As reasoned by The New York Times, Lisa Montgomery’s life experiences should not have been treated by the criminal justice system as genderless, rather she “endured a lifetime of abuse because she was a woman. She was trafficked and raped because she was a girl.” Government systems and institutions repeatedly failed her – from child protective services, to the education system, to law enforcement, to mental health services, to domestic violence advocacy. Her resultant mental illness gave rise to her eventual commission of a horrific crime. Yet, in addressing Lisa Montgomery’s case and advocating that her execution would constitute an “injustice on top of an injustice” given her lifetime endurance of sexual and gender-based violence, The New York Times averred that: “[n]o one is arguing that Lisa Montgomery should be freed from prison.”

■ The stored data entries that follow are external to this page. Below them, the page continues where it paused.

(* ===== verification/StdContainers.v ===== *)
(** * Ordered containers of the C++ standard library

    [std::map] and [std::set] iterate in the order of their keys, and that
    order reaches the program's output: the mutators are created in the order
    of a [std::set<std::string>], functions are cloned in the order of a
    [std::map<llvm::Function *, _>].  A map is therefore a list of bindings
    kept sorted, a set a sorted list.  ([std::unordered_map], which the
    program only queries, is stdpp's [gmap] in the files that use it.) *)

From stdpp Require Import base list strings sets.
From Stdlib Require Import Lia OrdersEx Sorted.
From S2P Require Import Prelude.

(** What a key type owes its container: a strict total order that is decided
    by a boolean function. *)
Class OrdKey (K : Type) := {
  key_lt : K -> K -> bool;
  key_lt_irrefl k : key_lt k k = false;
  key_lt_trans a b c : key_lt a b = true -> key_lt b c = true -> key_lt a c = true;
  key_lt_total a b : key_lt a b = false -> key_lt b a = false -> a = b
}.

(** [std::less<std::string>]: lexicographic on the bytes. *)
#[global] Program Instance string_OrdKey : OrdKey string :=
  {| key_lt := String.ltb |}.
Next Obligation.
  intros k. unfold String.ltb.
  destruct (String.compare k k) eqn:E; [done| |done].
  exfalso. exact (StrictOrder_Irreflexive (R:=String_as_OT.lt) k E).
Qed.
Next Obligation.
  intros a b c. unfold String.ltb. intros H1 H2.
  assert (E : String_as_OT.lt a c).
  { transitivity b.
    - change (String.compare a b = Lt). by destruct (String.compare a b).
    - change (String.compare b c = Lt). by destruct (String.compare b c). }
  unfold String_as_OT.lt in E. change (String_as_OT.compare a c) with (String.compare a c) in E.
  by rewrite E.
Qed.
Next Obligation.
  intros a b. unfold String.ltb. rewrite (String.compare_antisym b a).
  destruct (String.compare a b) eqn:E; simpl; intros; try done.
  by apply String.compare_eq_iff.
Qed.

(** Pointers compare by address. *)
#[global] Program Instance nat_OrdKey : OrdKey nat := {| key_lt := Nat.ltb |}.
Next Obligation. intros k. apply Nat.ltb_irrefl. Qed.
Next Obligation. intros a b c. rewrite !Nat.ltb_lt. lia. Qed.
Next Obligation. intros a b. rewrite !Nat.ltb_ge. lia. Qed.

Lemma key_lt_asym `{OrdKey K} a b : key_lt a b = true -> key_lt b a = false.
Proof.
  intros H1. destruct (key_lt b a) eqn:H2; [|done].
  pose proof (key_lt_trans _ _ _ H1 H2) as H3. by rewrite key_lt_irrefl in H3.
Qed.

(** ** std::map *)
Section OrdMap.
Context `{OrdKey K} {V : Type}.
Implicit Types m : list (K * V).

(** [m.find(k)] *)
Fixpoint omap_find (k : K) m : option V :=
  match m with
  | [] => None
  | (k', v) :: m' =>
      if key_lt k k' then None
      else if key_lt k' k then omap_find k m' else Some v
  end.

(** [m[k] = v] *)
Fixpoint omap_assign (k : K) (v : V) m : list (K * V) :=
  match m with
  | [] => [(k, v)]
  | (k', v') :: m' =>
      if key_lt k k' then (k, v) :: m
      else if key_lt k' k then (k', v') :: omap_assign k v m' else (k, v) :: m'
  end.

(** [m.insert({k, v})], [m.emplace(k, v)]: an existing binding stays. *)
Definition omap_insert (k : K) (v : V) m : list (K * V) :=
  match omap_find k m with
  | Some _ => m
  | None => omap_assign k v m
  end.

(** [m.erase(k)] *)
Fixpoint omap_erase (k : K) m : list (K * V) :=
  match m with
  | [] => []
  | (k', v') :: m' =>
      if key_lt k k' then m
      else if key_lt k' k then (k', v') :: omap_erase k m' else m'
  end.

(** [m[k]] used in place: the default value when the key is new. *)
Definition omap_update (d : V) (f : V -> V) (k : K) m : list (K * V) :=
  omap_assign k (f (default d (omap_find k m))) m.

Definition omap_keys m : list K := map fst m.

Definition key_rel (a b : K) : Prop := key_lt a b = true.
Definition omap_wf m : Prop := StronglySorted key_rel (omap_keys m).

Lemma omap_find_assign_eq k v m : omap_find k (omap_assign k v m) = Some v.
Proof.
  induction m as [|[k' v'] m IH]; simpl.
  - by rewrite key_lt_irrefl.
  - destruct (key_lt k k') eqn:E1; simpl.
    + by rewrite key_lt_irrefl.
    + destruct (key_lt k' k) eqn:E2; simpl.
      * by rewrite E1, E2.
      * by rewrite key_lt_irrefl.
Qed.

Lemma omap_find_assign_ne k k0 v m :
  k <> k0 -> omap_find k0 (omap_assign k v m) = omap_find k0 m.
Proof.
  intros Hne. induction m as [|[k' v'] m IH]; simpl.
  - destruct (key_lt k0 k) eqn:E1; [done|]. destruct (key_lt k k0) eqn:E2; [done|].
    by pose proof (key_lt_total _ _ E1 E2).
  - destruct (key_lt k k') eqn:E1; simpl.
    + destruct (key_lt k0 k) eqn:E2.
      * by rewrite (key_lt_trans _ _ _ E2 E1).
      * destruct (key_lt k k0) eqn:E3; [done|]. by pose proof (key_lt_total _ _ E2 E3).
    + destruct (key_lt k' k) eqn:E2; simpl; [by rewrite IH|].
      pose proof (key_lt_total _ _ E1 E2) as <-.
      destruct (key_lt k0 k) eqn:E3; [done|]. destruct (key_lt k k0) eqn:E4; [done|].
      by pose proof (key_lt_total _ _ E3 E4).
Qed.

Lemma omap_find_update_eq d (f : V -> V) k m : omap_find k (omap_update d f k m) = Some (f (default d (omap_find k m))).
Proof. apply omap_find_assign_eq. Qed.

Lemma omap_find_update_ne d (f : V -> V) k k0 m : k <> k0 -> omap_find k0 (omap_update d f k m) = omap_find k0 m.
Proof. apply omap_find_assign_ne. Qed.

Lemma omap_keys_assign k v m k0 :
  k0 ∈ omap_keys (omap_assign k v m) <-> k0 = k \/ k0 ∈ omap_keys m.
Proof.
  unfold omap_keys. induction m as [|[k' v'] m IH]; simpl.
  - rewrite list_elem_of_singleton. set_solver.
  - destruct (key_lt k k') eqn:E1; simpl; [set_solver|].
    destruct (key_lt k' k) eqn:E2; simpl.
    + rewrite !elem_of_cons, IH. set_solver.
    + pose proof (key_lt_total _ _ E1 E2) as ->. rewrite !elem_of_cons. set_solver.
Qed.

Lemma omap_wf_assign k v m : omap_wf m -> omap_wf (omap_assign k v m).
Proof.
  unfold omap_wf. induction m as [|[k' v'] m IH]; simpl; intros Hwf.
  - by repeat constructor.
  - apply StronglySorted_inv in Hwf as Hinv. destruct Hinv as [Hs Hall].
    destruct (key_lt k k') eqn:E1; simpl.
    + constructor; [done|]. constructor; [done|].
      eapply Forall_impl; [exact Hall|]. intros c Hc. eapply key_lt_trans; eauto.
    + destruct (key_lt k' k) eqn:E2; simpl.
      * constructor; [by apply IH|]. apply Forall_forall. intros c Hc.
        apply (omap_keys_assign k v m c) in Hc as [->|Hc]; [done|].
        rewrite Forall_forall in Hall. by apply Hall.
      * pose proof (key_lt_total _ _ E1 E2) as ->. by constructor.
Qed.

Lemma omap_wf_insert k v m : omap_wf m -> omap_wf (omap_insert k v m).
Proof. unfold omap_insert. destruct (omap_find k m); auto using omap_wf_assign. Qed.

Lemma omap_find_elem k v m : omap_find k m = Some v -> (k, v) ∈ m.
Proof.
  induction m as [|[k' v'] m IH]; simpl; [done|].
  destruct (key_lt k k') eqn:E1; [done|]. destruct (key_lt k' k) eqn:E2; intros Hf.
  - right. auto.
  - pose proof (key_lt_total _ _ E1 E2) as ->. simplify_eq. by left.
Qed.

Lemma omap_elem_find k v m : omap_wf m -> (k, v) ∈ m -> omap_find k m = Some v.
Proof.
  unfold omap_wf. induction m as [|[k' v'] m IH]; simpl; intros Hwf Hin.
  - by apply not_elem_of_nil in Hin.
  - apply StronglySorted_inv in Hwf as [Hs Hall].
    apply elem_of_cons in Hin as [[= -> ->]|Hin]; [by rewrite key_lt_irrefl|].
    rewrite Forall_forall in Hall.
    assert (Hk : key_lt k' k = true).
    { apply Hall. apply list_elem_of_fmap. exists (k, v). split; [done|exact Hin]. }
    rewrite (key_lt_asym _ _ Hk), Hk. auto.
Qed.

Lemma omap_find_erase_eq k m : omap_wf m -> omap_find k (omap_erase k m) = None.
Proof.
  unfold omap_wf. induction m as [|[k' v'] m IH]; simpl; [done|].
  intros [Hs Hall]%StronglySorted_inv.
  destruct (key_lt k k') eqn:E1; simpl; [by rewrite E1|].
  destruct (key_lt k' k) eqn:E2; simpl; [rewrite E1, E2; auto|].
  pose proof (key_lt_total _ _ E1 E2) as ->.
  destruct (omap_find k' m) as [v|] eqn:Ef; [|done].
  apply omap_find_elem in Ef. rewrite Forall_forall in Hall.
  assert (Hk : key_lt k' k' = true).
  { apply Hall. apply list_elem_of_fmap. exists (k', v). by split. }
  by rewrite key_lt_irrefl in Hk.
Qed.

Lemma omap_find_erase_ne k k0 m :
  omap_wf m -> k <> k0 -> omap_find k0 (omap_erase k m) = omap_find k0 m.
Proof.
  unfold omap_wf. intros Hwf Hne. induction m as [|[k' v'] m IH]; simpl; [done|].
  simpl in Hwf. apply StronglySorted_inv in Hwf as [Hs Hall].
  destruct (key_lt k k') eqn:E1; simpl; [done|].
  destruct (key_lt k' k) eqn:E2; simpl; [by rewrite IH|].
  pose proof (key_lt_total _ _ E1 E2) as ->. rewrite Forall_forall in Hall.
  destruct (key_lt k0 k') eqn:E3.
  - destruct (omap_find k0 m) as [v|] eqn:Ef; [|done].
    apply omap_find_elem in Ef.
    assert (Hk : key_lt k' k0 = true).
    { apply Hall. apply list_elem_of_fmap. exists (k0, v). by split. }
    pose proof (key_lt_asym _ _ Hk). congruence.
  - destruct (key_lt k' k0) eqn:E4; [done|].
    by pose proof (key_lt_total _ _ E3 E4).
Qed.

Lemma omap_wf_erase k m : omap_wf m -> omap_wf (omap_erase k m).
Proof.
  unfold omap_wf. induction m as [|[k' v'] m IH]; simpl; [done|].
  intros Hwf. apply StronglySorted_inv in Hwf as Hinv. destruct Hinv as [Hs Hall].
  destruct (key_lt k k') eqn:E1; simpl; [done|].
  destruct (key_lt k' k) eqn:E2; simpl; [|done].
  constructor; [auto|]. apply Forall_forall. intros c Hc.
  rewrite Forall_forall in Hall. apply Hall.
  clear -Hc. revert Hc. unfold omap_keys. induction m as [|[a b] m IH]; simpl; [done|].
  destruct (key_lt k a); simpl; [done|]. destruct (key_lt a k); simpl; set_solver.
Qed.

(** In a sorted map the bindings after the first are of other keys. *)
Lemma omap_find_cons k0 k v m :
  omap_wf ((k, v) :: m) ->
  omap_find k0 ((k, v) :: m) = if key_lt k0 k || key_lt k k0 then omap_find k0 m else Some v.
Proof.
  intros Hwf. cbn [omap_find]. destruct (key_lt k0 k) eqn:E1; cbn [orb]; [|by destruct (key_lt k k0)].
  destruct (omap_find k0 m) as [w|] eqn:E; [|done]. apply omap_find_elem in E.
  apply StronglySorted_inv in Hwf as [_ Hall]. rewrite List.Forall_forall in Hall.
  assert (Hin : key_rel k k0).
  { apply Hall. apply list_elem_of_In. unfold omap_keys. apply list_elem_of_fmap. by exists (k0, w). }
  apply key_lt_asym in E1. unfold key_rel in Hin. congruence.
Qed.

Lemma omap_find_fresh k v m : omap_wf ((k, v) :: m) -> omap_find k m = None.
Proof.
  intros [_ Hall]%StronglySorted_inv. rewrite List.Forall_forall in Hall.
  destruct (omap_find k m) as [w|] eqn:E; [|done]. apply omap_find_elem in E.
  assert (Hin : key_rel k k).
  { apply Hall. apply list_elem_of_In. unfold omap_keys. apply list_elem_of_fmap. by exists (k, w). }
  unfold key_rel in Hin. by rewrite key_lt_irrefl in Hin.
Qed.

Lemma omap_wf_tail k v m : omap_wf ((k, v) :: m) -> omap_wf m.
Proof. intros [Hwf _]%StronglySorted_inv. done. Qed.

Lemma omap_wf_nil : omap_wf [].
Proof. constructor. Qed.
End OrdMap.

Lemma omap_find_insert {V} (m : list (string * V)) (name : string) (v : V) (k : string) :
  omap_find k (omap_insert name v m) =
  match omap_find k m with Some w => Some w | None => if String.eqb name k then Some v else None end.
Proof.
  unfold omap_insert. destruct (String.eqb_spec name k) as [<-|Hne].
  - destruct (omap_find name m) eqn:E; [by rewrite E|]. by rewrite omap_find_assign_eq.
  - destruct (omap_find name m) eqn:E; [by destruct (omap_find k m)|].
    rewrite omap_find_assign_ne by auto. by destruct (omap_find k m).
Qed.

(** ** std::set *)
Section OrdSet.
Context `{OrdKey K}.
Implicit Types s : list K.

(** [s.insert(k)] *)
Fixpoint oset_insert (k : K) s : list K :=
  match s with
  | [] => [k]
  | k' :: s' =>
      if key_lt k k' then k :: s
      else if key_lt k' k then k' :: oset_insert k s' else s
  end.

Definition oset_wf s : Prop := StronglySorted key_rel s.

Lemma elem_of_oset_insert k s k0 : k0 ∈ oset_insert k s <-> k0 = k \/ k0 ∈ s.
Proof.
  induction s as [|k' s IH]; simpl; [set_solver|].
  destruct (key_lt k k') eqn:E1; [set_solver|].
  destruct (key_lt k' k) eqn:E2; [rewrite !elem_of_cons, IH; set_solver|].
  pose proof (key_lt_total _ _ E1 E2) as ->. set_solver.
Qed.

Lemma oset_wf_insert k s : oset_wf s -> oset_wf (oset_insert k s).
Proof.
  unfold oset_wf. induction s as [|k' s IH]; simpl; intros Hwf; [by repeat constructor|].
  apply StronglySorted_inv in Hwf as Hinv. destruct Hinv as [Hs Hall].
  destruct (key_lt k k') eqn:E1.
  - constructor; [done|]. constructor; [done|].
    eapply Forall_impl; [exact Hall|]. intros c Hc. eapply key_lt_trans; eauto.
  - destruct (key_lt k' k) eqn:E2; [|done].
    constructor; [auto|]. apply Forall_forall. intros c Hc.
    apply elem_of_oset_insert in Hc as [->|Hc]; [done|].
    rewrite Forall_forall in Hall. auto.
Qed.

Lemma oset_wf_NoDup s : oset_wf s -> NoDup s.
Proof.
  unfold oset_wf. induction s as [|k s IH]; intros Hwf; [constructor|].
  apply StronglySorted_inv in Hwf as [Hs Hall]. constructor; [|auto].
  intros Hin. rewrite Forall_forall in Hall. apply Hall in Hin.
  unfold key_rel in Hin. by rewrite key_lt_irrefl in Hin.
Qed.

(** Two sets with the same elements iterate alike. *)
Lemma oset_ext s1 s2 :
  oset_wf s1 -> oset_wf s2 -> (forall k, k ∈ s1 <-> k ∈ s2) -> s1 = s2.
Proof.
  unfold oset_wf. revert s2. induction s1 as [|a s1 IH]; intros [|b s2] H1 H2 Hext.
  - done.
  - exfalso. apply (not_elem_of_nil b), Hext. by left.
  - exfalso. apply (not_elem_of_nil a), Hext. by left.
  - apply StronglySorted_inv in H1 as [Hs1 Ha]. apply StronglySorted_inv in H2 as [Hs2 Hb].
    rewrite Forall_forall in Ha, Hb. unfold key_rel in *.
    assert (a = b) as ->.
    { destruct (proj1 (elem_of_cons _ _ _) (proj1 (Hext a) (list_elem_of_here _ _))) as [|Hin]; [done|].
      destruct (proj1 (elem_of_cons _ _ _) (proj2 (Hext b) (list_elem_of_here _ _))) as [|Hin']; [done|].
      pose proof (key_lt_asym _ _ (Hb _ Hin)). rewrite (Ha _ Hin') in *. congruence. }
    f_equal. apply IH; [done|done|]. intros k. split; intros Hk.
    + destruct (proj1 (elem_of_cons _ _ _) (proj1 (Hext k) (list_elem_of_further _ _ _ Hk))) as [->|]; [|done].
      specialize (Ha _ Hk). by rewrite key_lt_irrefl in Ha.
    + destruct (proj1 (elem_of_cons _ _ _) (proj2 (Hext k) (list_elem_of_further _ _ _ Hk))) as [->|]; [|done].
      specialize (Hb _ Hk). by rewrite key_lt_irrefl in Hb.
Qed.
End OrdSet.

#[export] Hint Resolve omap_wf_assign omap_wf_insert omap_wf_erase omap_wf_nil oset_wf_insert : mull.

Yet for prison abolitionists, including myself, who think beyond prisons as a tool to solve society’s problems and seek to reduce or eliminate them, the last claim is not true. However, before turning to address the current carceral moment through the lens of abolitionist feminism – and the inherent tensions it presents for carceral feminism in the context of #MeToo – it is imperative to firstly reflect upon the subject of women and incarceration itself. While attending to the dismantling project foreshadowed by prison abolition, it is essential that we pay attention to the issue of women in prison, in particular by documenting the unique problems encountered by incarcerated women in order to address them.
Women and Incarceration
Firstly, turning to the numerical context of women in prison, and noting that the United Kingdom has three separate prison systems across the distinct legal systems of England and Wales, Scotland and Northern Ireland, it is worth contextualising that over the six year projection horizon from 2020-2026 in England and Wales, the prison population is expected to increase to 98,700 by September 2026, according to the Ministry of Justice in the United Kingdom. This is largely due to the anticipated result of the recruitment of an extra 20,000 police officers, which is expected to increase charge volumes and therefore increase the future prison population. As of 20 November 2020, the prison population in England and Wales was 78,838. It is projected to increase in the short term to a pre-COVID-19 level of 83,200 by September 2021, then to keep increasing steadily to 98,700 offenders by September 2026.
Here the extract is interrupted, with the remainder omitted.